The WHO Hub for Pandemic and Epidemic Intelligence was established last year to address pandemic and epidemic risks. The goal is to have better data, better analytics and thus make better decisions. What are the plans for the Hub in 2022? How will it be organized?
The mission of the Pandemic Hub is to support countries and regional and global actors to avert and manage public health threats through collaborative problem solving that is informed by better data and analytics.
We are starting out by working across three main units: One team will be focused on strengthening traditional surveillance systems, one on building collaborative intelligence, and the third one will focus specifically on systems for pandemic and epidemic intelligence.
What challenge is your priority from the very beginning?
At present, there are many initiatives all around the world aimed at improving pandemic intelligence. One of our top priorities is to establish collaboration between the Hub and other systems. It is clear—and there is strong agreement on this—that we have to work together, building on WHO’s unique convening power. The Pandemic Hub has begun a series of meetings with various partners in this space to create this collaborative intelligence ecosystem. We have also spent the last few months meeting with WHO’s regional offices to understand current capabilities across regions, existing gaps, and proposed solutions to address these. Ultimately, we are starting by building a global trust architecture with our Member States and other initiatives working on pandemic intelligence.
And what is your long-term vision for the Hub?
The long-term vision for the Hub is to ensure that the world is much better prepared for the next pandemic, and, indeed, for any epidemic disease outbreak. We want to do this by making the mechanics of sharing disease-related information easier and demonstrating that WHO can use that data to help countries that share it. The biggest success factor is when counties get better at generating data defining the risks related to pathogens of epidemic potential, analyzing that data, and using it to make better decisions. Our role is to support the development of this capacity and to enable the sharing of it.
We want all people everywhere to be better protected from the wide-ranging effects we have seen from COVID-19. Not just the health effects, but also the other, much more wide-ranging effects we have seen—socioeconomic problems, the interruptions to children’s education, the increases in domestic violence, the explosion of mental health problems.

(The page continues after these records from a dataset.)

(** ** The loops *)

Lemma grep_lines_runs pattern k pre s rest out :
  no_nul s -> (length s < k)%nat ->
  exists pre', grep_lines k pattern (pre ++ s ++ 0 :: rest) (length pre) out =
      (pre' ++ (lines s).2 ++ 0 :: rest, length pre', out ++ selected pattern (lines s).1) /\
    (length pre' + length (lines s).2 = length pre + length s)%nat.
Proof.
  revert pre s out. induction k as [|k IH]; intros pre s out Hn Hk; [lia|].
  simpl. rewrite drop_app_length.
  destruct (first_line s) as [Hl | (l & t & -> & Hl)].
  { exists pre. rewrite strchr_none, lines_none by done. simpl.
    rewrite app_nil_r. done. }
  apply Forall_app in Hn as [Hnl [_ Hnt]%Forall_cons_1].
  rewrite <- (assoc_L (++) l), <- app_comm_cons, strchr_line by done.
  rewrite insert_at, drop_app_length, cstring_upto, lines_line by done.
  cbn [fst snd]. rewrite selected_cons. rewrite length_app in Hk; simpl in Hk.
  destruct (match_ pattern l) eqn:Hm.
  - rewrite insert_at, drop_app_length.
    destruct (IH (pre ++ l ++ [NL]) t (out ++ (l ++ [NL]))) as (pre' & E & Hlen); [done|lia|].
    exists pre'. rewrite !length_app in Hlen. rewrite !length_app. simpl in *.
    split; [|lia]. rewrite (assoc_L (++) out), <- E.
    f_equal; [by rewrite <- !(assoc_L (++))|rewrite !length_app; simpl; lia|].
    f_equal. replace (_ - _)%nat with (length l + 1)%nat by lia.
    rewrite take_app_add. done.
  - destruct (IH (pre ++ l ++ [0]) t out) as (pre' & E & Hlen); [done|lia|].
    exists pre'. rewrite !length_app in Hlen. rewrite !length_app. simpl in *.
    split; [|lia]. rewrite <- E.
    f_equal; [by rewrite <- !(assoc_L (++))|rewrite !length_app; simpl; lia].
Qed.

(** Every line fits the buffer with its newline and the NUL. *)
Definition short (s : list Z) : Prop :=
  Forall (fun l => (length l + 2 <= BUFSIZE)%nat) ((lines s).1 ++ [(lines s).2]).

Lemma short_rest s t : short (s ++ t) -> short ((lines s).2 ++ t).
Proof.
  unfold short. rewrite lines_app. simpl. rewrite <- (assoc_L (++)).
  by intros [_ ?]%Forall_app.
Qed.

Lemma short_pending p t : no_nl p -> short (p ++ t) -> (length p + 2 <= BUFSIZE)%nat.
Proof.
  unfold short. intros Hp. rewrite lines_app, (lines_none p) by done. simpl.
  destruct (first_line t) as [Ht | (l & t' & -> & Hl)].
  - rewrite lines_none by (by apply Forall_app). simpl.
    intros [Hs _]%Forall_cons_1. cbv beta in Hs. rewrite length_app in Hs. lia.
  - rewrite (assoc_L (++)), lines_line by (by apply Forall_app). simpl.
    intros [Hs _]%Forall_cons_1. cbv beta in Hs. rewrite length_app in Hs. lia.
Qed.

Lemma lines_rest_no_nl s : no_nl (lines s).2.
Proof.
  induction s as [|c s IH]; simpl; [constructor|].
  destruct (lines s) as [[|l ls] rest], (Z.eqb_spec c NL); simpl in *; try done.
  by constructor.
Qed.

Lemma lines_rest_no_nul s : no_nul s -> no_nul (lines s).2.
Proof.
  induction 1 as [|c s Hc _ IH]; simpl; [constructor|].
  destruct (lines s) as [[|l ls] rest], (Z.eqb_spec c NL); simpl in *; try done.
  by constructor.
Qed.

Section Reading.
Context {R : Type} {read : R -> nat -> list Z * R} {content : R -> list Z}
  `{!Reader read content}.

(** One round: the bytes read join the pending line, and what is left of them
    is the new pending line. *)
Lemma grep_loop_step fuel pattern pend tail fd out :
  length (pend ++ tail) = BUFSIZE -> no_nul (pend ++ (read fd (BUFSIZE - length pend - 1)).1) ->
  (length pend + 2 <= BUFSIZE)%nat -> (read fd (BUFSIZE - length pend - 1)).1 <> [] ->
  let s := pend ++ (read fd (BUFSIZE - length pend - 1)).1 in
  exists tail', length ((lines s).2 ++ tail') = BUFSIZE /\
    grep_loop read (S fuel) pattern (length pend) (pend ++ tail) fd out =
    grep_loop read fuel pattern (length (lines s).2) ((lines s).2 ++ tail')
      (read fd (BUFSIZE - length pend - 1)).2 (out ++ selected pattern (lines s).1).
Proof.
  intros Hlen Hn Hp Hne. pose proof (read_le fd (BUFSIZE - length pend - 1)) as Hle.
  cbn [grep_loop]. destruct (read fd (BUFSIZE - length pend - 1)) as [bs fd'].
  cbn [fst snd] in *. destruct bs as [|b bs'] eqn:Hbs; [done|].
  rewrite <- Hbs in *. clear Hne. set (s := pend ++ bs) in *.
  rewrite length_app in Hlen.
  destruct (drop (length bs) tail) as [|x rest] eqn:Hrest.
  { apply (f_equal length) in Hrest. rewrite length_drop in Hrest. simpl in Hrest. lia. }
  unfold overwrite at 1. rewrite take_app_length, <- drop_drop, drop_app_length, Hrest.
  rewrite insert_at.
  destruct (grep_lines_runs pattern BUFSIZE [] s rest out) as (pre & E & Hpre).
  { done. }
  { unfold s. rewrite length_app. lia. }
  unfold s in E at 1. cbn [app length] in E. rewrite <- (assoc_L (++)) in E. rewrite E. clear E.
  assert (Hs : length s = (length pend + length bs)%nat) by (unfold s; apply length_app).
  destruct (Nat.ltb_spec 0 (length pend + length bs)); [|subst bs; simpl in *; lia].
  rewrite drop_app_length. cbn [length] in Hpre.
  replace (length pend + length bs - length pre)%nat with (length (lines s).2) by lia.
  rewrite take_app_length. unfold overwrite. cbn [take app Nat.add].
  eexists. split; [|done].
  rewrite length_app, length_drop, !length_app. simpl.
  apply (f_equal length) in Hrest. rewrite length_drop in Hrest. simpl in Hrest. lia.
Qed.

Lemma grep_loop_runs fuel pattern pend tail fd out :
  length (pend ++ tail) = BUFSIZE -> no_nl pend ->
  no_nul (pend ++ content fd) -> short (pend ++ content fd) ->
  (length (content fd) < fuel)%nat ->
  grep_loop read fuel pattern (length pend) (pend ++ tail) fd out =
  Some (out ++ selected pattern (lines (pend ++ content fd)).1).
Proof.
  revert pend tail fd out. induction fuel as [|fuel IH];
    intros pend tail fd out Hlen Hnl Hn Hs Hf; [lia|].
  pose proof (short_pending _ _ Hnl Hs) as Hp.
  pose proof (read_content fd (BUFSIZE - length pend - 1)) as Hc.
  destruct (decide ((read fd (BUFSIZE - length pend - 1)).1 = [])) as [Hnil|Hne].
  - assert (content fd = []) as -> by (eapply read_progress; [|done]; lia).
    cbn [grep_loop]. destruct (read _ _) as [bs fd'] eqn:E. simpl in Hnil. subst bs.
    rewrite app_nil_r, lines_none by done. simpl. by rewrite app_nil_r.
  - rewrite Hc, (assoc_L (++)) in Hn, Hs. rewrite Hc, (assoc_L (++)), lines_app. cbn [fst snd].
    apply Forall_app in Hn as [Hn1 Hn2].
    edestruct (grep_loop_step fuel pattern pend tail fd out)
      as (tail' & Hlen' & ->); try done.
    rewrite IH; try done.
    + by rewrite selected_app, (assoc_L (++)).
    + apply lines_rest_no_nl.
    + apply Forall_app. split; [by apply lines_rest_no_nul|done].
    + by apply short_rest.
    + rewrite Hc, length_app in Hf. destruct (read _ _).1; [done|]. simpl in Hf. lia.
Qed.
End Reading.

(** ** Theorems *)

(** C39. [match] returns 1 exactly on the texts in which a string of the
    pattern's language occurs: anywhere, or at the start after [^], and up to
    the end before a final [$]. *)
Theorem match_decides re text : match_ re text = true <-> searches re text.
Proof.
  unfold match_, searches. destruct re as [|c re].
  - split; [done|]. intros _. by destruct text.
  - destruct (c =? CARET); [apply matchhere_iff|apply match_from_iff].
Qed.

(** C38. For input without NUL bytes whose lines, and the rest after the last newline,
    have at most 1022 bytes, [grep] stops and has printed exactly the lines ended
    by a newline that match the pattern, in order, however [read] cuts the input
    into pieces.  The rest after the last newline is never printed. *)
Theorem grep_filters_lines {R} (read : R -> nat -> list Z * R) (content : R -> list Z)
    `{!Reader read content} (pattern : list Z) (fd : R) (fuel : nat) :
  no_nul (content fd) -> short (content fd) -> (length (content fd) < fuel)%nat ->
  grep read fuel pattern fd =
  Some (concat ((fun l => l ++ [NL]) <$>
    filter (fun l => match_ pattern l = true) (lines (content fd)).1)).
Proof.
  intros Hn Hs Hf. unfold grep.
  pose proof (grep_loop_runs (read := read) fuel pattern [] (replicate BUFSIZE 0) fd []) as E.
  cbn [app length] in E. rewrite E; try done.
  2: { constructor. }
  f_equal. clear. induction (lines (content fd)).1 as [|l ls IH]; [done|].
  rewrite selected_cons, filter_cons. case_decide as Hm.
  - rewrite Hm, IH. done.
  - rewrite IH. by destruct (match_ pattern l).
Qed.

(** A file read in pieces of at most three bytes. *)
Definition read3 (r : list Z) (n : nat) : list Z * list Z :=
  (take (n `min` 3) r, drop (n `min` 3) r).

#[export] Instance read3_reader : Reader read3 (fun r => r).
Proof.
  split.
  - intros r n. simpl. rewrite length_take. lia.
  - intros r n. simpl. by rewrite take_drop.
  - intros r n Hn. simpl. destruct r; [done|].
    destruct n; [lia|]. by destruct n.
Qed.

(** Outside these conditions matching lines are lost: the last line when it has no
    newline, and everything from a line of 1023 bytes on, which fills the buffer. *)
Lemma grep_loses_lines :
  grep read3 20 [97] [98; 10; 97] = Some [] /\
  grep read3 400 [98] (replicate 1023 97 ++ [10; 98; 10]) = Some [].
Proof. split; vm_compute; reflexivity. Qed.

(** [grep 'a.*z$'] on three lines and an unfinished one. *)
Lemma grep_filters_lines_witness :
  grep read3 20 [97; 46; 42; 122; 36] [97; 98; 122; 10; 97; 122; 98; 10; 10; 97; 122] =
  Some [97; 98; 122; 10].
Proof.
  rewrite (grep_filters_lines read3 (fun r => r)).
  - vm_compute. reflexivity.
  - repeat constructor; lia.
  - unfold short. apply (bool_decide_unpack _). vm_compute. exact I.
  - simpl. lia.
Defined.
End Grep.
(** The tables that occur while the shell sets up a command; the descriptors
    are numerals, so these are instances up to computation. *)
Lemma close_0 x rest : close_fd (x :: rest) 0 = None :: rest.
Proof. exact (close_at [] rest x). Qed.
Lemma close_1 a x rest : close_fd (a :: x :: rest) 1 = a :: None :: rest.
Proof. exact (close_at [a] rest x). Qed.
Lemma close_3 a b c x rest : close_fd (a :: b :: c :: x :: rest) 3 = a :: b :: c :: None :: rest.
Proof. exact (close_at [a; b; c] rest x). Qed.
Lemma close_4 a b c d x rest :
  close_fd (a :: b :: c :: d :: x :: rest) 4 = a :: b :: c :: d :: None :: rest.
Proof. exact (close_at [a; b; c; d] rest x). Qed.
Lemma alloc_0 rest o : alloc (None :: rest) o = Some (0, Some o :: rest).
Proof. by apply (alloc_first []). Qed.
Lemma alloc_1 a rest o : alloc (Some a :: None :: rest) o = Some (1, Some a :: Some o :: rest).
Proof. apply (alloc_first [Some a]). by repeat constructor. Qed.
Lemma alloc_3 a b c rest o :
  alloc (Some a :: Some b :: Some c :: None :: rest) o =
  Some (3, Some a :: Some b :: Some c :: Some o :: rest).
Proof. apply (alloc_first [Some a; Some b; Some c]). by repeat constructor. Qed.
Lemma alloc_4 a b c d rest o :
  alloc (Some a :: Some b :: Some c :: Some d :: None :: rest) o =
  Some (4, Some a :: Some b :: Some c :: Some d :: Some o :: rest).
Proof. apply (alloc_first [Some a; Some b; Some c; Some d]). by repeat constructor. Qed.
Lemma get_3 (a b c x : option obj) rest : zget (a :: b :: c :: x :: rest) 3 = Some x.
Proof. exact (zget_at [a; b; c] rest x). Qed.
Lemma get_4 (a b c d x : option obj) rest : zget (a :: b :: c :: d :: x :: rest) 4 = Some x.
Proof. exact (zget_at [a; b; c; d] rest x). Qed.
#[local] Create Rewrite HintDb tables.
#[local] Hint Rewrite close_0 close_1 close_3 close_4 alloc_0 alloc_1 alloc_3 alloc_4
  get_3 get_4 : tables.
Ltac tables := repeat (autorewrite with tables; cbn [mbind option_bind]).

COVID-19 has disrupted virtually every aspect of life, and only multidisciplinary approaches, including expertise, for example, from behavioral science, communications, history, anthropology, and many others, can prevent or mitigate the effects of the next outbreak.
Why did you decide to leave The Nigeria Centre for Disease Control and join the WHO Hub? And what have you learned in the NCDC that you will use in the Hub?
At the time the opportunity came to lead the WHO Hub, we had made so much progress at NCDC. We had established functional public health laboratories, emergency operation centers with extensive experience in managing often concurrent outbreaks, built a functional surveillance and supply chain system, grown from less than 100 to 500 full-time staff members, amongst others.
In addition, the COVID-19 pandemic has reminded our political leadership of the threat of emerging infectious diseases, and they have begun to see the importance of the work that we do. I believe we now have the building blocks to take NCDC into the future, and it was time for someone else to take the agency to the next stage. The mission of the Hub is also one I believe strongly in, and it took something as important as that to pull me from NCDC.
The biggest lesson I had from working at NCDC was empowering our staff to believe in themselves and the work that they do. There was an incredible sense of responsibility and commitment when people began to trust the process. At the Hub, we are starting up a new initiative with a lot of uncertainty yet very high expectations. We are learning to be comfortable with that uncertainty and believe in our vision.
WHO already has access to data and experts from different disciplines. What will global health gain from the establishment of the Hub?
It is not enough just to have data and expertise, vital as they are. Even when reams of data are available, they are likely to be fragmented, incomplete, and difficult to analyze. We need agreed terminology and taxonomies, with data repositories that are easy to use and do not require expensive and specialized training. Remember that many people around the world who are gathering and uploading data are also on the frontlines of the public health response. They have extremely limited time. We need streamlined and effective systems.
At the Hub, we use these taglines: Better data. Better analytics. Better decisions.
Our ultimate aim is to give decision-makers—public health leaders, government officials, political leaders, community leaders—better information to use for better decision making. Evidence-based, sound, robust data and better tools that help them make better decisions.
Besides good data quality, what else is needed for the Hub to be effective in its operation?
Global trust. Global collaboration. Effective systems. Heightened awareness of all the issues around pandemics and epidemics, starting at the level of communities, all the way up to presidents and prime ministers. Better intelligence for pandemics and epidemics involves everyone.